(* ===== verification/SfsVnode.v ===== *)
(** * SFS: the life of a vnode

    The table of vnodes in memory and the heap blocks behind it, loading an
    inode, creating one, and the disposal of a vnode whose last reference
    goes: written back, or erased from the disk when nothing links to it. *)

From S2P Require Import Prelude Ram Kheap KheapSpec KArray Bitmap Bytes Mem CString Uio Device Sfs SfsOps SfsSpec SfsFile SfsWrite SfsTrunc.

(** ** Inodes on disk *)

Definition words_ok (l : list Z) : Prop := Forall (λ w, 0 ≤ w < 2 ^ 32) l.

Lemma be16_length x : length (be16 x) = 2%nat.
Proof. done. Qed.

(** Writing an inode and reading it back. *)
Lemma inode_of_bytes i :
  inode_wf i → words_ok (sfi_direct i) → 0 ≤ sfi_indirect i < 2 ^ 32 → inode_of (inode_bytes i) = i.
Proof.
  intros [Hsz Hty Hln Hdir [Hwl Hw]] Hd Hi. unfold inode_of, inode_bytes.
  assert (Hty' : 0 ≤ sfi_type i < 2 ^ 16) by (unfold SFS_TYPE_FILE, SFS_TYPE_DIR in *; lia).
  pose proof (be32s_length (sfi_direct i)) as Hdl. rewrite Hdir in Hdl.
  destruct i as [sz ty ln dir ind waste]. cbn [sfi_size sfi_type sfi_linkcount sfi_direct sfi_indirect sfi_waste] in *.
  set (A := be32 sz). set (B := be16 ty). set (C := be16 ln). set (D := be32s dir). set (E := be32 ind). set (W := be32s waste).
  assert (HA : length A = 4%nat) by apply be32_length. assert (HB : length B = 2%nat) by done.
  assert (HC : length C = 2%nat) by done. assert (HD : length D = 60%nat) by exact Hdl.
  assert (HE : length E = 4%nat) by apply be32_length.
  assert (Hs : ∀ (X Y Z' : list Z) n m, length X = n → length Y = m → slice (X ++ Y ++ Z') n m = Y).
  { intros X Y Z' n m <- <-. unfold slice. rewrite drop_app_length. apply take_app_length. }
  assert (Hsz4 : slice (A ++ B ++ C ++ D ++ E ++ W) 0 4 = A) by (unfold slice; rewrite drop_0, <- HA; apply take_app_length).
  assert (Hty2 : slice (A ++ B ++ C ++ D ++ E ++ W) 4 2 = B) by (by apply Hs).
  assert (Hln2 : slice (A ++ B ++ C ++ D ++ E ++ W) 6 2 = C).
  { rewrite app_assoc. apply Hs; [rewrite length_app; lia|done]. }
  assert (Hind : slice (A ++ B ++ C ++ D ++ E ++ W) 68 4 = E).
  { replace (A ++ B ++ C ++ D ++ E ++ W) with ((A ++ B ++ C ++ D) ++ E ++ W) by (by rewrite <- !app_assoc).
    apply Hs; [rewrite !length_app; lia|done]. }
  assert (Hdrop : ∀ (X Y : list Z) n, length X = n → drop n (X ++ Y) = Y) by (intros X Y n <-; apply drop_app_length).
  rewrite Hsz4, Hty2, Hln2, Hind. unfold A, B, C, E. rewrite be32_value, !be16_value, be32_value by lia.
  f_equal.
  - replace (be32 sz ++ be16 ty ++ be16 ln ++ D ++ be32 ind ++ W) with ((A ++ B ++ C) ++ D ++ E ++ W) by (by rewrite <- !app_assoc).
    rewrite Hdrop by (rewrite !length_app; lia). unfold D. rewrite <- Hdir. by apply words_of_be32s.
  - replace (be32 sz ++ be16 ty ++ be16 ln ++ D ++ be32 ind ++ W) with ((A ++ B ++ C ++ D ++ E) ++ W) by (by rewrite <- !app_assoc).
    rewrite Hdrop by (rewrite !length_app; lia). unfold W. rewrite <- Hwl, <- (app_nil_r (be32s waste)). by apply words_of_be32s.
Qed.

Lemma inode_bytes_length i :
  length (sfi_direct i) = 15%nat → length (sfi_waste i) = 110%nat → length (inode_bytes i) = 512%nat.
Proof.
  intros Hd Hw. unfold inode_bytes. rewrite !length_app, !be32s_length, !be32_length, !be16_length. lia.
Qed.

(** The inode in a cleared block. *)
Definition blank_inode : sfs_inode := Inode 0 0 0 (replicate 15 0) 0 (replicate 110 0).

Lemma inode_of_clear : inode_of (replicate 512 0) = blank_inode.
Proof. vm_compute. reflexivity. Qed.

Lemma bind_ext_in {A B} (f g : A → list B) l : (∀ x, x ∈ l → f x = g x) → l ≫= f = l ≫= g.
Proof.
  induction l as [|x l IH]; [done|]. intros Hfg. cbn. rewrite (Hfg x) by left. f_equal. apply IH.
  intros y Hy. apply Hfg. by right.
Qed.

Section Vnodes.
Context {D H : Type} `{DiskLaws D} `{KHeapLaws H}.
Implicit Types s : sfs D H.

(** The inodes of a volume survive the trip to disk. *)
Lemma files_roundtrip s files ino i :
  disk_inv s files → files !! ino = Some i → inode_of (inode_bytes i) = i.
Proof.
  intros Hinv Hi. destruct (di_inode _ _ Hinv _ _ Hi) as (Hwf & _). pose proof (dw_small _ (di_dev _ _ Hinv)) as Hn.
  assert (Hb : ∀ b, b ∈ blist s i → 0 ≤ b < 2 ^ 32).
  { intros b Hb. destruct (decide (b = 0)) as [->|Hb0]; [lia|].
    destruct (di_block _ _ Hinv _ _ b Hi Hb Hb0) as ([? _] & _). lia. }
  apply inode_of_bytes; [done| |apply Hb; left]. apply list.Forall_forall. intros b Hd. apply Hb.
  right. apply elem_of_app. by left.
Qed.

(** ** The table of vnodes *)

Definition vblocks s (p : Z) : list Z :=
  match s_pool s !! p with Some sv => [p; (vn_countlock sv).1; (vn_countlock sv).2] | None => [] end.

Definition ops_of (type : Z) : vnode_ops := if type =? SFS_TYPE_DIR then sfs_dirops else sfs_fileops.

(** [tab] lists the vnodes in memory; they, their locks and the table own
    their blocks of the heap beside [rest]. *)
Record vtab s (tab rest : list Z) : Prop := {
  vt_rep : array_rep (s_vnodes s) (Some <$> tab);
  vt_nodup : NoDup tab;
  vt_dom p : p ∈ tab ↔ is_Some (s_pool s !! p);
  vt_owns : heap_owns (s_heap s) (array_blocks (s_vnodes s) ++ (tab ≫= vblocks s) ++ rest);
  vt_small : Z.of_nat (length tab) < array_limit;
  vt_counts p sv : s_pool s !! p = Some sv → 0 < vn_refcount sv ∧ 0 ≤ vn_opencount sv;
}.

Record fs_inv s (files : gmap Z sfs_inode) (V : gmap Z afile) (tab rest : list Z) : Prop := {
  fi_disk : disk_inv s files;
  fi_views : views s files V;
  fi_tab : vtab s tab rest;
  fi_ops p sv v : s_pool s !! p = Some sv → V !! sv_ino sv = Some v → vn_ops sv = ops_of (af_type v);
}.

Lemma vblocks_env s s' p : same_env s s' → vblocks s' p = vblocks s p.
Proof.
  intros Henv. unfold vblocks. pose proof (se_pool _ _ Henv p) as Hp.
  inversion Hp as [sv sv' (_ & _ & E & _)|]; [|done]. by rewrite E.
Qed.

Lemma same_env_back s s' p sv' :
  same_env s s' → s_pool s' !! p = Some sv' → ∃ sv, s_pool s !! p = Some sv ∧ vn_same sv sv'.
Proof.
  intros Henv Hp. pose proof (se_pool _ _ Henv p) as Hq. rewrite Hp in Hq.
  inversion Hq as [sv ? Hsame|]; subst. by exists sv.
Qed.

Lemma vtab_env s s' tab rest : same_env s s' → vtab s tab rest → vtab s' tab rest.
Proof.
  intros Henv [Hrep Hnd Hdom Howns Hsmall Hcnt]. constructor.
  - by rewrite (se_vnodes _ _ Henv).
  - done.
  - intros p. rewrite Hdom. pose proof (se_pool _ _ Henv p) as Hp.
    inversion Hp; split; intros [? ?]; by eauto.
  - rewrite (se_vnodes _ _ Henv), (se_heap _ _ Henv).
    replace (tab ≫= vblocks s') with (tab ≫= vblocks s); [done|].
    apply list_bind_ext; [|done]. intros p. symmetry. by apply vblocks_env.
  - done.
  - intros p sv' Hp. destruct (same_env_back _ _ _ _ Henv Hp) as (sv & Hp0 & -> & -> & _). by eapply Hcnt.
Qed.

(** After file I/O. *)
Lemma fs_inv_env s s' files files' V V' tab rest :
  fs_inv s files V tab rest → same_env s s' → disk_inv s' files' → views s' files' V' →
  (∀ ino v', V' !! ino = Some v' → ∃ v, V !! ino = Some v ∧ af_type v' = af_type v) →
  fs_inv s' files' V' tab rest.
Proof.
  intros [_ _ Htab Hops] Henv Hinv' HV' Hty. constructor; [done|done|by eapply vtab_env|].
  intros p sv' v' Hp Hv'. destruct (same_env_back _ _ _ _ Henv Hp) as (sv & Hp0 & _ & _ & _ & -> & Hino).
  destruct (Hty _ _ Hv') as (v & Hv & ->). rewrite Hino in Hv. by eapply Hops.
Qed.

(** Changes of the heap alone. *)
Lemma disk_inv_heap s files h : disk_inv s files → disk_inv (set_heapF h s) files.
Proof. intros [[] [] ? ? ? ? ? ? []]. constructor; try assumption; by constructor. Qed.

Lemma views_heap s files V h : views s files V → views (set_heapF h s) files V.
Proof. done. Qed.

Lemma kmalloc_runs s L n :
  heap_owns (s_heap s) L → 0 ≤ n ≤ 2 ^ 31 →
  runs (kmallocF n) s (λ r s', ∃ h, s' = set_heapF h s ∧
    match r with None => heap_owns h L | Some a => a ≠ 0 ∧ heap_owns h (a :: L) end).
Proof.
  intros HL Hn. destruct (owns_alloc _ _ _ HL Hn) as (r & h & Hrun & Hr). exists r, (set_heapF h s).
  split; [unfold kmallocF; by rewrite Hrun|]. by exists h.
Qed.

Lemma kfree_runs s L L' a :
  heap_owns (s_heap s) L' → L' ≡ₚ a :: L → runs (kfreeF a) s (λ _ s', ∃ h, s' = set_heapF h s ∧ heap_owns h L).
Proof.
  intros HL E. rewrite E in HL. destruct (owns_free _ _ _ HL) as (h & Hrun & Hr). exists tt, (set_heapF h s).
  split; [unfold kfreeF; by rewrite Hrun|]. by exists h.
Qed.

Lemma countlock_create_runs s L :
  heap_owns (s_heap s) L →
  runs countlock_create s (λ r s', ∃ h, s' = set_heapF h s ∧
    match r with None => heap_owns h L | Some l => heap_owns h (l.1 :: l.2 :: L) end).
Proof.
  intros HL. unfold countlock_create. apply runs_bind. eapply runs_mono; [apply kmalloc_runs; [done|unfold SIZEOF_LOCK; lia]|].
  intros [l|] s1 (h1 & -> & Hr); [|apply runs_ret; by exists h1]. destruct Hr as [_ Hr].
  apply runs_bind. eapply runs_mono; [apply kmalloc_runs; [exact Hr|unfold COUNTLOCK_NAME; lia]|].
  intros [nm|] s2 (h2 & -> & Hr2); cbv beta iota.
  - destruct Hr2 as [_ Hr2]. apply runs_ret. exists h2. split; [done|]. revert Hr2. apply heap_owns_perm. constructor.
  - apply runs_bind. eapply runs_mono; [eapply kfree_runs; [exact Hr2|done]|].
    intros [] s3 (h3 & -> & Hr3). apply runs_ret. by exists h3.
Qed.

(** ** Loading *)

Lemma find_loaded_run n i s files tab rest ino :
  disk_inv s files → vtab s tab rest → 0 ≤ i → i + Z.of_nat n = Z.of_nat (length tab) →
  runs (find_loaded n i ino) s (λ r s', s' = s ∧
    match r with
    | Some p => ∃ sv, s_pool s !! p = Some sv ∧ sv_ino sv = ino
    | None => ∀ k p sv, i ≤ Z.of_nat k → tab !! k = Some p → s_pool s !! p = Some sv → sv_ino sv ≠ ino
    end).
Proof.
  intros Hinv Htab. revert i. induction n as [|n IH]; intros i Hi Hn.
  { apply runs_ret. split; [done|]. intros k p sv Hk Hp. apply lookup_lt_Some in Hp. lia. }
  cbn [find_loaded]. destruct (lookup_lt_is_Some_2 tab (Z.to_nat i)) as [p Hp]; [lia|].
  destruct (proj1 (vt_dom _ _ _ Htab p)) as [sv Hsv]; [by eapply list_elem_of_lookup_2|].
  apply runs_bind, runs_get, runs_bind. eapply runs_lift.
  { rewrite <- (Z2Nat.id i) by lia. eapply array_getguy_spec; [apply Htab|]. by rewrite list_lookup_fmap, Hp. }
  apply runs_bind. eapply runs_get_sv; [done|]. pose proof (di_loaded _ _ Hinv _ _ Hsv) as Hcur.
  destruct (di_inode _ _ Hinv _ _ Hcur) as (_ & _ & [? _] & ?).
  apply runs_bind. eexists _, s. split; [apply bused_run; [apply Hinv|apply Hinv|lia|done]|]. cbn [negb].
  destruct (Z.eqb_spec (sv_ino sv) ino) as [E|E].
  { apply runs_ret. split; [done|]. by exists sv. }
  eapply runs_mono; [apply (IH (i + 1)); lia|]. intros r s' [-> Hr]. split; [done|].
  destruct r as [q|]; [done|]. intros k q sv' Hk Hq Hsv'. destruct (decide (k = Z.to_nat i)) as [->|].
  - assert (q = p) as -> by congruence. by assert (sv' = sv) as -> by congruence.
  - eapply Hr; [|done..]. lia.
Qed.

(** All vnodes but [p] are untouched. *)
Definition pool_frame s s' (p : Z) : Prop := ∀ q, q ≠ p → s_pool s' !! q = s_pool s !! q.

(** A vnode joins the table. *)
Lemma vtab_add s tab rest p sv a h :
  vtab s tab rest → s_pool s !! p = None → 0 < vn_refcount sv → 0 ≤ vn_opencount sv →
  array_rep a ((Some <$> tab) ++ [Some p]) → Z.of_nat (length tab) + 1 < array_limit →
  heap_owns h (array_blocks a ++ p :: (vn_countlock sv).1 :: (vn_countlock sv).2 :: (tab ≫= vblocks s) ++ rest) →
  vtab (set_heapF h (set_vnodes a (set_pool (<[p := sv]> (s_pool s)) s))) (tab ++ [p]) rest.
Proof.
  intros [Hrep Hnd Hdom Howns Hsmall Hcnt] Hnone Hr Ho Ha Hlim Hh.
  assert (Hp : p ∉ tab) by (rewrite Hdom, Hnone; by intros [? ?]).
  constructor; cbn.
  - by rewrite fmap_app.
  - apply list.NoDup_app. split_and!; [done| |apply list.NoDup_singleton]. intros q Hq ->%list_elem_of_singleton. done.
  - intros q. rewrite elem_of_app, list_elem_of_singleton, Hdom. destruct (decide (q = p)) as [->|].
    + rewrite lookup_insert_eq. split; [eauto|by right].
    + rewrite lookup_insert_ne by done. split; [intros [?| ->]; [done|done]|by left].
  - rewrite bind_app. cbn. unfold vblocks at 2. cbn. rewrite lookup_insert_eq.
    replace (tab ≫= vblocks _) with (tab ≫= vblocks s).
    + revert Hh. apply heap_owns_perm. apply Permutation_app_head. rewrite app_nil_r, <- !app_assoc. cbn.
      solve_Permutation.
    + apply bind_ext_in. intros q Hq. unfold vblocks. cbn. rewrite lookup_insert_ne; [done|]. intros ->. done.
  - rewrite length_app. cbn. lia.
  - intros q sv'. destruct (decide (q = p)) as [->|].
    + rewrite lookup_insert_eq. intros [= <-]. done.
    + rewrite lookup_insert_ne by done. apply Hcnt.
Qed.

(** A block that is owned besides the table is no vnode of it. *)
Lemma vtab_fresh s tab rest p : vtab s tab (p :: rest) → s_pool s !! p = None.
Proof.
  intros [_ _ Hdom (_ & Hnd & _) _ _]. destruct (s_pool s !! p) as [sv|] eqn:E; [exfalso|done].
  apply list.NoDup_app in Hnd as (_ & _ & Hnd). apply list.NoDup_app in Hnd as (_ & Hno & _).
  apply (Hno p); [|left]. apply list_elem_of_bind. exists p. split; [unfold vblocks; rewrite E; left|].
  apply Hdom. by rewrite E.
Qed.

◆ ◆ ◆ ◆ ◆

Among the records above, a stretch begins at the line containing "- rewrite (se_vnodes" and ends at the line containing "(** After file I/O. *)". Restate that stretch word for word, and nothing else.

*Completed task:*
  - rewrite (se_vnodes _ _ Henv), (se_heap _ _ Henv).
    replace (tab ≫= vblocks s') with (tab ≫= vblocks s); [done|].
    apply list_bind_ext; [|done]. intros p. symmetry. by apply vblocks_env.
  - done.
  - intros p sv' Hp. destruct (same_env_back _ _ _ _ Henv Hp) as (sv & Hp0 & -> & -> & _). by eapply Hcnt.
Qed.

(** After file I/O. *)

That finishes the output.